One by one, colleagues from pathology, public health, surgery, and gynecology at Addis Ababa University joined the group to collect data on female cancer in Ethiopia. More students from Germany and Ethiopia worked together. Visiting conferences like the AORTIC (African Organization for Research and Treatment in Cancer) raised spirits on the interdisciplinary team.
We somehow convinced the German Ministry for Research and Education to provide a grant for our activities, including the start of a population-based cancer registry in Addis Ababa in 2011. Now there are three radiation oncologists working there, and Mathewos Assefa, MD, is our main collaborator.
We often faced bureaucratic challenges, technical problems, lack of essentials like water or Internet access, and many other unexpected events. But after working together for some time, I can quote my colleague Adamu
Addissie, MD, MPH, MA, from the public health sector: “This is part of the experience!” And it truly is a wonderful experience and a privilege to work with my colleagues from Ethiopia and Germany to improve female cancer care.
No Quick-Win Strategies
As an oncologic specialist and global researcher, what is your outlook for reducing the cancer burden in developing nations?
The World Health Organization says: “Do not drink, do not smoke, participate in sports, and maintain a normal weight.” These recommendations are of course essential, but there are difficulties in promoting them even in countries with highly educated people. For female cancer in Africa, we need more evidence-based strategies.

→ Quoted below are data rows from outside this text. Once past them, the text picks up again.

(** [int()] reads a run of digits as its value. *)
Lemma int_of_digits l :
  l ≠ [] → forallb Py.is_digit l = true →
  Py.int (Py.str l) = Some (Py.digits_value l).
Proof.
  intros Hne Hl. unfold Py.int. rewrite chars_str.
  rewrite strip_no_space.
  2:{ apply forallb_forall. intros c Hc.
      rewrite forallb_forall in Hl.
      by destruct (digit_facts c (Hl c Hc)) as (-> & _). }
  destruct l as [|c r]; [done|].
  pose proof Hl as Hc. apply andb_true_iff in Hc as [Hc _].
  destruct (digit_facts c Hc) as (_ & _ & _ & Hp & Hm).
  rewrite <- (unsigned_int_digits (c :: r)) by done.
  destruct c as [[] [] [] [] [] [] [] []]; try reflexivity; congruence.
Qed.

(** [int(str(n))] is [n]. *)
Lemma int_str n : Py.int (str_int n) = Some n.
Proof.
  assert (∀ d, d ≠ Decimal.Nil →
            Py.int (DecimalString.NilEmpty.string_of_uint d)
            = Some (Z.of_N (Pos.of_uint d))) as P.
  { intros d Hd. rewrite <- uint_value, <- int_of_digits.
    - by rewrite str_chars.
    - by destruct d.
    - apply uint_digits. }
  assert (∀ p, Pos.to_uint p ≠ Decimal.Nil) as NZ.
  { intros p E. pose proof (DecimalPos.Unsigned.of_to p) as H.
    rewrite E in H. discriminate H. }
  assert (∀ d, d ≠ Decimal.Nil →
            DecimalString.NilZero.string_of_uint d
            = DecimalString.NilEmpty.string_of_uint d) as Z0
    by (by intros []).
  destruct n as [|p|p]; [reflexivity|..]; unfold str_int; simpl Z.to_int;
    cbn [DecimalString.NilZero.string_of_int]; rewrite Z0 by apply NZ.
  - rewrite P by apply NZ. by rewrite DecimalPos.Unsigned.of_to.
  - pose proof (uint_digits (Pos.to_uint p)) as Hd.
    pose proof (uint_value (Pos.to_uint p)) as Hv.
    rewrite DecimalPos.Unsigned.of_to in Hv.
    assert (Py.chars (DecimalString.NilEmpty.string_of_uint (Pos.to_uint p))
            ≠ []) as Hne.
    { pose proof (NZ p). by destruct (Pos.to_uint p). }
    unfold Py.int. cbn [Py.chars list_ascii_of_string].
    fold (Py.chars (DecimalString.NilEmpty.string_of_uint (Pos.to_uint p))).
    set (l := Py.chars _) in *.
    rewrite (strip_no_space _ ("-"%char :: l)).
    2:{ cbn [forallb]. apply andb_true_iff. split; [reflexivity|].
        apply forallb_forall. intros c Hc. rewrite forallb_forall in Hd.
        by destruct (digit_facts c (Hd c Hc)) as (-> & _). }
    cbv iota beta. rewrite unsigned_int_digits by done. by rewrite Hv.
Qed.

Lemma str_int_no_underscore n : "_"%char ∉ Py.chars (str_int n).
Proof.
  assert (∀ d, "_"%char ∉ Py.chars (DecimalString.NilZero.string_of_uint d)) as U.
  { intros d Hin.
    assert (Py.is_digit "_" = true) as E; [|discriminate E].
    destruct d; [by repeat (apply elem_of_cons in Hin as [Hin|Hin];
                            [discriminate Hin|]); apply elem_of_nil in Hin|..];
      (pose proof (uint_digits d) as Hd || pose proof I as Hd);
      match type of Hin with
      | _ ∈ Py.chars (DecimalString.NilZero.string_of_uint ?x) =>
          pose proof (uint_digits x) as Hx;
          change (DecimalString.NilZero.string_of_uint x)
            with (DecimalString.NilEmpty.string_of_uint x) in Hin;
          rewrite forallb_forall in Hx; apply Hx;
          by apply list_elem_of_In
      end. }
  unfold str_int. destruct (Z.to_int n) as [d|d];
    cbn [DecimalString.NilZero.string_of_int]; [apply U|].
  cbn [Py.chars list_ascii_of_string]. rewrite not_elem_of_cons.
  split; [discriminate | apply U].
Qed.

(** The id a handler reads back from the data of a button made with
    [f"<prefix>_{deal_id}"]. *)
Lemma deal_id_round_trip p n :
  deal_id_of (p +:+ "_" +:+ str_int n) = Some n.
Proof.
  unfold deal_id_of, Py.split. rewrite chars_append.
  change (Py.chars ("_" +:+ str_int n))
    with ("_"%char :: Py.chars (str_int n)).
  rewrite split_last_part by apply str_int_no_underscore.
  rewrite str_chars. apply int_str.
Qed.

(** ** Keyboards against the handlers *)

(** A press on a seller or buyer button by the party it is for, while the
    deal is in the source status of the handler. *)
Lemma party_press_commits who src dst act clk c w id d :
  deal_id_of (data c) = Some id →
  deals w !! id = Some d →
  call_from c = who d →
  status d = src →
  (party_button who src dst act clk c w).2 = Committed id dst ∧
  deals (party_button who src dst act clk c w).1
    = <[id := set_status dst (now clk) d]> (deals w).
Proof.
  intros Hid Hd Hwho Hst. unfold party_button, get_deal. rewrite Hid, Hd.
  rewrite bool_decide_eq_false_2 by (intros E; by apply E).
  rewrite bool_decide_eq_false_2 by (intros E; by apply E).
  split; [done|]. simpl. by apply alter_present.
Qed.

Lemma party_route_to admins clk c w :
  (Py.startswith "seller_accept_" (data c) = true →
   handle admins clk (UCallback c) w = cb_seller_accept clk c w) ∧
  (Py.startswith "seller_reject_" (data c) = true →
   handle admins clk (UCallback c) w = cb_seller_reject clk c w) ∧
  (Py.startswith "deal_paid_" (data c) = true →
   handle admins clk (UCallback c) w = cb_deal_paid clk c w) ∧
  (Py.startswith "deal_cancel_" (data c) = true →
   handle admins clk (UCallback c) w = cb_deal_cancel clk c w) ∧
  (Py.startswith "deal_sent_" (data c) = true →
   handle admins clk (UCallback c) w = cb_deal_sent clk c w) ∧
  (Py.startswith "buyer_ok_" (data c) = true →
   handle admins clk (UCallback c) w = cb_buyer_ok clk c w) ∧
  (Py.startswith "buyer_dispute_" (data c) = true →
   handle admins clk (UCallback c) w = cb_buyer_dispute clk c w).
Proof. repeat split; intros H; route; reflexivity. Qed.

(** The data of a button made with [f"adm_<word>_{deal_id}"]. *)
Lemma admin_press_commits admins clk w user id d word st a :
  user ∈ admins →
  deals w !! id = Some d →
  status d = STATUS_DISPUTE →
  nth_error (Py.split "_" ("adm_" +:+ word +:+ "_" +:+ str_int id)) 1
    = Some word →
  resolution word user = Some (st, a) →
  let r := handle admins clk
             (UCallback (mkCall user ("adm_" +:+ word +:+ "_" +:+ str_int id)))
             w in
  r.2 = Committed id st ∧
  deals r.1 = <[id := set_status st (now clk) d]> (deals w).
Proof.
  intros Ha Hd Hst Hw Hres. cbv zeta.
  rewrite admin_route by apply (prefix_append "adm_").
  unfold cb_admin_dispute, is_admin, get_deal. cbn [call_from data].
  rewrite bool_decide_eq_true_2 by done. cbn [negb]. rewrite Hw.
  pose proof (deal_id_round_trip ("adm_" +:+ word) id) as Hid.
  unfold deal_id_of in Hid.
  replace (("adm_" +:+ word) +:+ "_" +:+ str_int id)
    with ("adm_" +:+ word +:+ "_" +:+ str_int id) in Hid by reflexivity.
  rewrite Hid, Hd.
  rewrite bool_decide_eq_false_2 by (intros E; by apply E).
  rewrite Hres. split; [done|]. simpl. by apply alter_present.
Qed.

Much progress has been made in surveillance, with 20 African countries currently submitting data to the International Agency for Research in Cancer, for example, in the GLOBOCAN Project (led by Donald Maxwell Parkin, MD). Prevention measures, such as HPV vaccination and optimization of early-detection strategies for cervical cancer, have been started nationwide now in Rwanda, with other countries following suit.

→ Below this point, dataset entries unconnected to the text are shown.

(** * ansible-portainer: the [portainer] module, embedded and verified

    Source: [plugins/modules/portainer.py].

    The module talks to a remote Portainer instance through the [requests]
    library, reads compose files from the local file system and reports
    through the Ansible module object.  The embedding keeps that shape:

    - the outside world (remote instance, network, local files) is an
      abstract state [World] together with two oracles, one for
      [requests.get]/[requests.post] and one for [open(path, 'rb')];
    - Python code is written in a small monad [M] that threads the world,
      propagates exceptions and records every observable effect (HTTP
      request with its result, file opening, [log], [warn]) in a trace;
    - [try ... except C as e] is [try_except], which only catches the
      exception classes the source names.

    Strings are byte strings; [lower] acts on the letters [A]..[Z]. *)

From Stdlib Require Import String Ascii List ZArith Bool Arith Lia DecimalString.
Import ListNotations.
Local Open Scope string_scope.

(** ** Python built-ins used by the module *)

Definition lower_char (c : ascii) : ascii :=
  let n := nat_of_ascii c in
  if (65 <=? n)%nat && (n <=? 90)%nat then ascii_of_nat (n + 32) else c.

(** [str.lower()], on the letters [A]..[Z].  Python also lowercases the
    cased letters outside ASCII; no proof below relies on what [lower]
    does to a letter, and the concrete runs use ASCII names. *)
Fixpoint lower (s : string) : string :=
  match s with
  | EmptyString => EmptyString
  | String c r => String (lower_char c) (lower r)
  end.

(** [x in l] for a list of strings *)
Fixpoint contains (x : string) (l : list string) : bool :=
  match l with
  | [] => false
  | y :: r => if String.eqb x y then true else contains x r
  end.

Downstaging breast cancer through awareness campaigns is on the way. Hospital-based care must be expanded as well, since there is no option for preventing breast cancer, for example. Oncology centers must become available throughout these countries. The fact that about half the countries in Africa do not offer radiotherapy represents a serious health-care gap.
For noncommunicable diseases like cancer, there will be no quick-win strategies. A multidisciplinary approach requiring tertiary-level institutions needs, first of all, political commitment with careful and wise planning. When governments start thinking about buying linear accelerators, they also have to think about stable electrical current and radiotherapy technicians who can handle the machines.
Any last thoughts about your future direction?
My future direction is to continue in clinical work and research, with a focus on Africa, striving to realize benefits for patients from translational medicine and transnational collaborative efforts. I am sure that high-quality research can be done in resource-challenged countries like Ethiopia. Having joint projects at an eye-to-eye level with colleagues in Africa is the basis for progress in the laboratory and the clinic.
I am aiming to continue surveillance and epidemiologic studies, look at best practices, do operational research, and in the long term, set up capacities for conducting clinical trials in Africa. Several international collaborations for improving oncologic care in Ethiopia are working together with the Addis Ababa University and the Ethiopian Ministry of Health.
Forming a collaborative team is the only way forward to tackle a complex issue like oncologic care in these resource-challenged areas. This will be to the benefit of colleagues in Africa who are the ones facing such a magnitude of patients, and who will ultimately change patients’ lives for the better. ■
Disclosure: Dr. Kantelhardt reported no potential conflicts of interest.